Illustrations of Donald Trump drawn by Cuban school children in The Museum of Fine Arts

Dancing the Day Away

            The Fine Arts Museum also unexpectedly featured a children’s dance recital. The children, mostly girls in brightly colored crop tops and skirts, were all roughly under the age of ten, but their dance moves were better than much of the people I know. Seeing their faces light up as the music began and parents pressed the record button on their phones, the recital contrasted the silent aspect of the art museum. Relaxation techniques don’t have to be quiet, however, as dancing is a great example of a way to de-stress while having fun and releasing endorphins at the same time.

Children’s dance recital

Go With The Flow

            Next on the agenda was the Santa Maria beach. Everyone had been anticipating this beach trip for a while, so when the day came, and the weather was cold and windy, we were all a bit disappointed. Clothed in bathing suits under layers of warm clothes, we took the bus for around half an hour along a cracked and bumpy highway. I could see how the beach would be a popular attraction on a typical sunny, hot Cuban day. Sand stretched along the coast, lined with palm trees and chairs. My feet sank into the fine sand as I made my way over to the water, dodging the scattered jellyfish that washed up on the seaside. Waves crashed onto the shore, bringing the water to my toes. Ironically, the water was warmer than my shower that morning. We ate our lunch on the beach, making sure to feed the two dogs that followed us onto the sand. The weather cut our trip short though, and we ended up traveling down the beach to a small drink stand serving drinks in pineapples. Although our beach day was less than ideal, we still got to breathe in the salty air and chill on the shore for a bit. Lined with beaches and coastlines, the Cubans can definitely take advantage of the geography to unwind after a stressful day.

One of the two dogs we fed on the Santa Maria Beach

Washed up jellyfish

Refreshed and Recharged

            The rest of our afternoon and night was fairly uneventful, consisting of long naps, dinner at the residencia, card games, and singing, but relaxing nonetheless. By chance, our dinner consisted of spaghetti and croquets, sticking with the “relaxation theme” and offering us a taste of home with comfort food that we absolutely devoured. All and all, although the weather worked against our plans, our day served as a way to refresh and recharge to fully take advantage of our last few days here in Cuba. With the additional rest, we were able to explore Old Havana on our own in the coming days, feeling confident in our shared sense of direction and eagerness to explore.

Preservation: What will withstand the test of time?
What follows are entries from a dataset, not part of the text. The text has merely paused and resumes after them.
(** One entry, and what follows it. *)
Lemma parse_query_entry f kv rest :
  entry_ok kv -> stops [38] rest ->
  parse_query (S f) (build_entry kv ++ rest) = match rest with [] => Ok [kv] | _ :: b => r ← parse_query f b; Ok (kv :: r) end.
Proof.
  destruct kv as [k v]. intros (Hk & Hkb & Hvb) Hr. cbn [fst snd] in *. unfold build_entry, encode_query_key, encode_query_val. cbn [fst snd].
  rewrite <-app_assoc.
  assert (avoids (lit "=;&") (mjoin (query_char true 0x1F <$> k))) as Ak by (apply avoids_mjoin; [by vm_compute|done]).
  assert (avoids (lit ";&") (mjoin (query_char false 0x1F <$> v))) as Av by (apply avoids_mjoin; [by vm_compute|done]).
  pose proof (query_chars true k Hkb) as Ck. pose proof (query_chars false v Hvb) as Cv.
  pose proof (decode_query true k Hkb) as Dk. pose proof (decode_query false v Hvb) as Dv.
  set (K := mjoin (query_char true 0x1F <$> k)) in *. set (V := mjoin (query_char false 0x1F <$> v)) in *.
  assert (forall q, 38 ∈ q -> stops q rest) as Hs by (intros q Hq; destruct rest; [done|]; by apply list_elem_of_singleton in Hr as ->).
  assert (38 ∈ lit "=;&" /\ 38 ∈ lit ";&" /\ 61 ∈ lit "=;&") as (H1 & H2 & H3) by (by split_and!; apply elem_of_by; vm_compute).
  cbn [parse_query]. destruct v as [|c v]; cbn [nonempty_].
  - cbn [app]. rewrite (find_first_of_app _ K rest) by auto. rewrite Ck. cbn [check]. rewrite res_bind_ok, Dk, res_bind_ok.
    destruct rest as [|x b]; [done|]. cbn in Hr. by apply list_elem_of_singleton in Hr as ->.
  - change ((61 :: V) ++ rest) with (61 :: (V ++ rest)). rewrite (find_first_of_app _ K) by done. rewrite Ck. cbn [check].
    rewrite res_bind_ok, Dk, res_bind_ok. cbn [Z.eqb Pos.eqb]. rewrite (find_first_of_app _ V rest) by auto. rewrite Cv. cbn [check].
    rewrite res_bind_ok, Dv, res_bind_ok. by destruct rest.
Qed.

Lemma parse_query_join q f :
  q <> [] -> Forall entry_ok q -> (length q <= f)%nat -> parse_query f (join [38] (build_entry <$> q)) = Ok q.
Proof.
  intros Hne Hq. revert f. induction Hq as [|kv q Hkv Hq IH]; intros f Hf; [done|].
  destruct f as [|f]; cbn [length] in Hf; [lia|]. destruct q as [|kv' q].
  - change (join [38] (build_entry <$> [kv])) with (build_entry kv). rewrite <-(app_nil_r (build_entry kv)). by apply parse_query_entry.
  - change (join [38] (build_entry <$> kv :: kv' :: q)) with (build_entry kv ++ 38 :: join [38] (build_entry <$> kv' :: q)).
    rewrite parse_query_entry by (done || by apply list_elem_of_singleton). rewrite IH by (done || lia). done.
Qed.

Lemma build_entry_ne kv : entry_ok kv -> build_entry kv <> [].
Proof.
  intros (Hk & Hb & _) H. pose proof (decode_query true _ Hb) as D. unfold build_entry, encode_query_key in H.
  apply app_eq_nil in H as [H _]. rewrite H in D. injection D as D. by apply Hk.
Qed.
Ah, finally, it was Saturday. We were originally supposed to go to the Grand Theater today. As can be anticipated in Cuba, things didn’t go according to plan. The weather forced us to hold the baseball game with the Little Leaguers until this Saturday. I was really pumped; I love baseball and I love playing baseball with little kids even more. I had brought a baseball bat, some baseballs, and baseball cards to give out to them. Unfortunately, to my dismay, the field was a mess from the rain and the coach decided to call of practice, meaning we couldn’t play with the kids. I was really looking forward to playing with them but even though things didn’t turn out as planned, we still had a busy enjoyable day. During the day, we viewed and learned about many aspects of Cuban culture that are preserved including Hemingway’s work and his home, baseball, rum, and the passionate, inviting personality of the Cuban people.
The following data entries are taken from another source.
(* ===== verification/UriParser.v ===== *)
(** The parser of request targets: corelib/httpUrlParser.h.

    The [std::string_view]s are their texts; the caller keeps the buffer alive. *)

From Stdlib Require Import ZArith Lia.
From stdpp Require Import base strings numbers list.
From S2P Require Import Prelude StdMap CLib Text Config.
Open Scope Z_scope.

Record URIParser : Type := mkURIParser {
  full_uri_ : list Z;
  path_ : list Z;
  query_ : list Z;
  fragment_ : list Z;
  params_ : list (list Z * list Z);       (* std::map<std::string_view, std::string_view> *)
}.

Definition URIParser_new : URIParser := mkURIParser [] [] [] [] [].

(** [s.find(c)]: the text before it and after it. *)
Definition find_c (c : Z) : list Z -> option (list Z * list Z) := find_sub [c].

(** One pair of the query. *)
Definition add_param (pr : list Z) (m : list (list Z * list Z)) : list (list Z * list Z) :=
  match pr with
  | [] => m
  | _ => match find_c 61 pr with
         | Some (k, v) => map_assign k v m
         | None => map_assign pr [] m
         end
  end.

(** The loop from [start] on; each round takes a character or more. *)
Fixpoint parse_query_params (fuel : nat) (query : list Z) (m : list (list Z * list Z)) : res (list (list Z * list Z)) :=
  match query with
  | [] => Ok m
  | _ =>
      match fuel with
      | O => Throw OutOfFuel
      | S f =>
          match find_c 38 query with
          | Some (pr, rest) => parse_query_params f rest (add_param pr m)
          | None => Ok (add_param query m)
          end
      end
  end.

Definition parse_path_components (p : URIParser) (path : list Z) : res URIParser :=
  p ← match find_c 63 path with
      | Some (pa, q) =>
          let '(q, fr) := match find_c 35 q with Some (q', f) => (q', f) | None => (q, fragment_ p) end in
          m ← parse_query_params (length q) q (params_ p);
          Ok (mkURIParser (full_uri_ p) pa q fr m)
      | None =>
          match find_c 35 path with
          | Some (pa, f) => Ok (mkURIParser (full_uri_ p) pa (query_ p) f (params_ p))
          | None => Ok (mkURIParser (full_uri_ p) path (query_ p) (fragment_ p) (params_ p))
          end
      end;
  Ok (match path_ p with [] => mkURIParser (full_uri_ p) [47] (query_ p) (fragment_ p) (params_ p) | _ => p end).

(** [parse]: query and fragment of an earlier call stay where none is found. *)
Definition parse (p : URIParser) (uri : list Z) : res URIParser :=
  let p := mkURIParser uri (path_ p) (query_ p) (fragment_ p) [] in
  match uri with
  | [] => Ok (mkURIParser uri [47] (query_ p) (fragment_ p) [])
  | _ =>
      match find_sub (lit "://") uri with
      | Some (_, remaining) =>
          match find_c 47 remaining with
          | Some (_, after) => parse_path_components p (47 :: after)
          | None => Ok (mkURIParser uri [47] (query_ p) (fragment_ p) [])
          end
      | None => parse_path_components p uri
      end
  end.

Definition geb_params (p : URIParser) (key default_val : list Z) : list Z :=
  match find (fun kv => bool_decide (kv.1 = key)) (params_ p) with Some kv => kv.2 | None => default_val end.
Definition has_param (p : URIParser) (key : list Z) : bool := existsb (fun kv => bool_decide (kv.1 = key)) (params_ p).
Definition param_count (p : URIParser) : nat := length (params_ p).

(** ** Searching *)

Lemma find_c_first c a b : c ∉ a -> find_c c (a ++ c :: b) = Some (a, b).
Proof.
  unfold find_c. induction a as [|x a IH]; intros Ha; cbn [app find_sub].
  - by rewrite bool_decide_true.
  - apply not_elem_of_cons in Ha as [Hx Ha]. rewrite bool_decide_false by (cbn; congruence). by rewrite IH.
Qed.

Lemma find_c_none c a : c ∉ a -> find_c c a = None.
Proof.
  unfold find_c. induction a as [|x a IH]; intros Ha; cbn [find_sub]; [by rewrite bool_decide_false|].
  apply not_elem_of_cons in Ha as [Hx Ha]. rewrite bool_decide_false by (cbn; congruence). by rewrite IH.
Qed.

Lemma find_c_shorter c s u v : find_c c s = Some (u, v) -> (length v < length s)%nat.
Proof.
  unfold find_c. revert u. induction s as [|x s IH]; intros u; cbn [find_sub].
  - case_bool_decide; [done|]. done.
  - case_bool_decide; [intros [= <- <-]; rewrite length_drop; cbn; lia|]. destruct (find_sub [c] s) as [[u' v']|]; [|done].
    intros [= <- <-]. specialize (IH _ eq_refl). cbn. lia.
Qed.

(** ** Properties *)

(** The fuel, the length of the query, is enough. *)
Lemma query_params_total f q m : (length q <= f)%nat -> exists m', parse_query_params f q m = Ok m'.
Proof.
  revert q m. induction f as [|f IH]; intros [|c q] m Hf; cbn in Hf; try lia; [by eexists|by eexists|]. cbn [parse_query_params].
  destruct (find_c 38 (c :: q)) as [[pr rest]|] eqn:E; [|by eexists]. apply find_c_shorter in E. apply IH. cbn in E. lia.
Qed.

(** [parse] always returns. *)
Lemma parse_total p uri : exists p', parse p uri = Ok p'.
Proof.
  assert (forall p s, exists p', parse_path_components p s = Ok p') as H.
  { intros p0 s. unfold parse_path_components. destruct (find_c 63 s) as [[pa q]|].
    - destruct (match find_c 35 q with Some _ => _ | None => _ end) as [q' fr].
      destruct (query_params_total (length q') q' (params_ p0)) as [m ->]; [lia|]. by eexists.
    - destruct (find_c 35 s) as [[pa f]|]; by eexists. }
  unfold parse. destruct uri as [|c uri]; [by eexists|]. destruct (find_sub _ _) as [[u v]|]; [|apply H].
  destruct (find_c 47 v) as [[h a]|]; [apply H|by eexists].
Qed.

Definition pair_text (kv : list Z * list Z) : list Z := kv.1 ++ 61 :: kv.2.
Definition pair_ok (kv : list Z * list Z) : Prop := (38 ∉ kv.1) /\ (61 ∉ kv.1) /\ (38 ∉ kv.2).

Definition store_pairs (kvs : list (list Z * list Z)) (m : list (list Z * list Z)) : list (list Z * list Z) :=
  fold_left (fun m kv => map_assign kv.1 kv.2 m) kvs m.

Lemma add_param_pair kv m : pair_ok kv -> add_param (pair_text kv) m = map_assign kv.1 kv.2 m.
Proof.
  destruct kv as [k v]. intros (_ & Hk & _). unfold add_param, pair_text. cbn [fst snd] in *. rewrite find_c_first by done. by destruct k.
Qed.

Lemma query_params_join f kvs : forall m,
  Forall pair_ok kvs -> (length (join [38%Z] (pair_text <$> kvs)) <= f)%nat ->
  parse_query_params f (join [38] (pair_text <$> kvs)) m = Ok (store_pairs kvs m).
Proof.
  revert f. induction kvs as [|kv kvs IH]; intros f m Hk Hf; [by destruct f|]. inversion_clear Hk as [|? ? Hkv Hkvs].
  assert (38 ∉ pair_text kv) as Hn.
  { unfold pair_text. destruct Hkv as (H1 & _ & H2). intros [H|[H|H]%elem_of_cons]%elem_of_app; done. }
  assert (pair_text kv <> []) as Hne by (unfold pair_text; by destruct kv.1). destruct kvs as [|kv' kvs].
  - cbn [fmap list_fmap join] in *. destruct f as [|f]; [destruct (pair_text kv); cbn in *; [done|lia]|].
    cbn [parse_query_params]. rewrite find_c_none by done. rewrite add_param_pair by done. by destruct (pair_text kv).
  - change (join [38] (pair_text <$> kv :: kv' :: kvs)) with (pair_text kv ++ 38 :: join [38] (pair_text <$> kv' :: kvs)) in *.
    rewrite length_app in Hf. cbn [length] in Hf. destruct f as [|f]; [lia|]. cbn [parse_query_params]. rewrite find_c_first by done.
    rewrite add_param_pair, IH by (done || lia). by destruct (pair_text kv).
Qed.

(** The values a later pair with the same key has replaced are gone. *)
Lemma store_pairs_find kvs : forall m k,
  map_sorted str_lt m ->
  map_find str_lt k (store_pairs kvs m)
  = match list.last (filter (fun kv => kv.1 = k) kvs) with Some kv => Some kv.2 | None => map_find str_lt k m end.
Proof.
  induction kvs as [|[k' v'] kvs IH]; intros m k Hm; [done|]. cbn [store_pairs fold_left fst snd].
  fold (store_pairs kvs (map_assign k' v' m)). rewrite IH by (by apply map_assign_sorted). rewrite filter_cons. cbn [fst].
  destruct (decide (k' = k)) as [-> |Hne].
  - rewrite map_find_assign_eq by done. destruct (list.last (filter _ kvs)) as [kv|] eqn:E.
    + rewrite last_cons, E. done.
    + by rewrite last_cons, E.
  - rewrite map_find_assign_ne by done. done.
Qed.

(** The target [path?k=v&...#fragment]. *)
Definition target (path : list Z) (kvs : list (list Z * list Z)) (fragment : list Z) : list Z :=
  path ++ 63 :: join [38] (pair_text <$> kvs) ++ 35 :: fragment.

Definition clean_pair (kv : list Z * list Z) : Prop := pair_ok kv /\ (35 ∉ kv.1) /\ (35 ∉ kv.2).

Lemma join_no_hash kvs : Forall clean_pair kvs -> 35 ∉ join [38] (pair_text <$> kvs).
Proof.
  induction 1 as [|kv kvs (_ & H1 & H2) Hk IH]; [by intros ?%elem_of_nil|].
  assert (35 ∉ pair_text kv) as Hp by (unfold pair_text; intros [H|[H|H]%elem_of_cons]%elem_of_app; done).
  destruct kvs as [|kv' kvs]; [done|].
  change (join [38] (pair_text <$> kv :: kv' :: kvs)) with (pair_text kv ++ 38 :: join [38] (pair_text <$> kv' :: kvs)).
  intros [H|[H|H]%elem_of_cons]%elem_of_app; done.
Qed.

(** a request target is taken apart as it was put together.  For a path, pairs
    without the delimiters in them and a fragment, with no "://" anywhere, the parser
    finds the path ("/" for an empty one), the query and the fragment, and the value
    of each key is that of its last pair. *)
Lemma uri_target_parsed path kvs fragment :
  63 ∉ path -> Forall clean_pair kvs -> find_sub (lit "://") (target path kvs fragment) = None ->
  exists m, parse URIParser_new (target path kvs fragment)
      = Ok (mkURIParser (target path kvs fragment) (match path with [] => [47] | _ => path end) (join [38] (pair_text <$> kvs)) fragment m)
    /\ forall k, map_find str_lt k m = snd <$> list.last (filter (fun kv => kv.1 = k) kvs).
Proof.
  intros Hp Hk Hs. exists (store_pairs kvs []). split.
  - unfold parse. rewrite Hs. destruct (target path kvs fragment) as [|c t] eqn:E; [by destruct path|]. rewrite <-E.
    unfold parse_path_components, target at 1. rewrite find_c_first by done. rewrite find_c_first by (by apply join_no_hash).
    rewrite query_params_join by (lia || (eapply Forall_impl; [exact Hk|by intros ? []])). rewrite !res_bind_ok. cbn. by destruct path.
  - intros k. rewrite store_pairs_find by done. by destruct (list.last _).
Qed.

Lemma uri_target_parsed_witness :
  exists m, parse URIParser_new (lit "/a/b?x=1&y=2&x=3#top") = Ok (mkURIParser (lit "/a/b?x=1&y=2&x=3#top") (lit "/a/b") (lit "x=1&y=2&x=3") (lit "top") m)
    /\ map_find str_lt (lit "x") m = Some (lit "3").
Proof.
  destruct (uri_target_parsed (lit "/a/b") [(lit "x", lit "1"); (lit "y", lit "2"); (lit "x", lit "3")] (lit "top")) as (m & H & Hf).
  - apply (bool_decide_eq_true_1 _). by vm_compute.
  - unfold clean_pair, pair_ok. apply (bool_decide_eq_true_1 _). by vm_compute.
  - by vm_compute.
  - exists m. split; [exact H|]. rewrite Hf. by vm_compute.
Defined.

(** an address in the query replaces the path.  The parser looks for "://" in the
    whole target: when the first one is inside the query, what precedes it (the path
    that was asked for, and the query) is dropped as a scheme, and the path found is
    what follows the host in the query's value. *)
Lemma uri_in_query_replaces_path path q host after :
  63 ∉ path -> find_sub (lit "://") (path ++ 63 :: q ++ lit "://" ++ host ++ 47 :: after) = Some (path ++ 63 :: q, host ++ 47 :: after) ->
  47 ∉ host -> 63 ∉ after -> 35 ∉ after ->
  parse URIParser_new (path ++ 63 :: q ++ lit "://" ++ host ++ 47 :: after)
  = Ok (mkURIParser (path ++ 63 :: q ++ lit "://" ++ host ++ 47 :: after) (47 :: after) [] [] []).
Proof.
  intros Hp Hs Hh Ha Hb. unfold parse. rewrite Hs, find_c_first by done. set (uri := path ++ _) in *.
  destruct uri as [|c t] eqn:E; [unfold uri in *; by destruct path|]. unfold parse_path_components. rewrite !find_c_none; [done|..].
  all: intros [H|H]%elem_of_cons; done.
Qed.

Lemma uri_in_query_replaces_path_witness :
  parse URIParser_new (lit "/login?next=http://h/admin") = Ok (mkURIParser (lit "/login?next=http://h/admin") (lit "/admin") [] [] []).
Proof.
  apply (uri_in_query_replaces_path (lit "/login") (lit "next=http") (lit "h") (lit "admin")); [|by vm_compute|..].
  all: apply (bool_decide_eq_true_1 _); by vm_compute.
Defined.

(** An object that is used twice keeps the query and the fragment of the first use. *)
Lemma parse_twice_keeps_query :
  (p ← parse URIParser_new (lit "/a?x=1#f"); p ← parse p (lit "/b"); Ok (path_ p, query_ p, fragment_ p, params_ p)) = Ok (lit "/b", lit "x=1", lit "f", []).
Proof. by vm_compute. Qed.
Even though the weekly baseball game was cancelled, we still visited Hemingway’s home right near the field. Talk about preserved, everything was left the way Hemingway left it, from the numerous amounts of drinks on the tables to all the books he had and even the bathroom which remained untouched. Cubans adored Hemingway and his work, and in their eyes, there would be no better way to honor him than to keep his house and possessions completely intact just the way he left them. It’s truly a sign of respect that the Cubans had for Hemingway. To me, it was great to see this. I had read many of Hemingway’s works and wrote many essays on him. I knew he was a great writer of high caliber but to see how well-respected he is in other countries proves to me how great a man and a writer he was.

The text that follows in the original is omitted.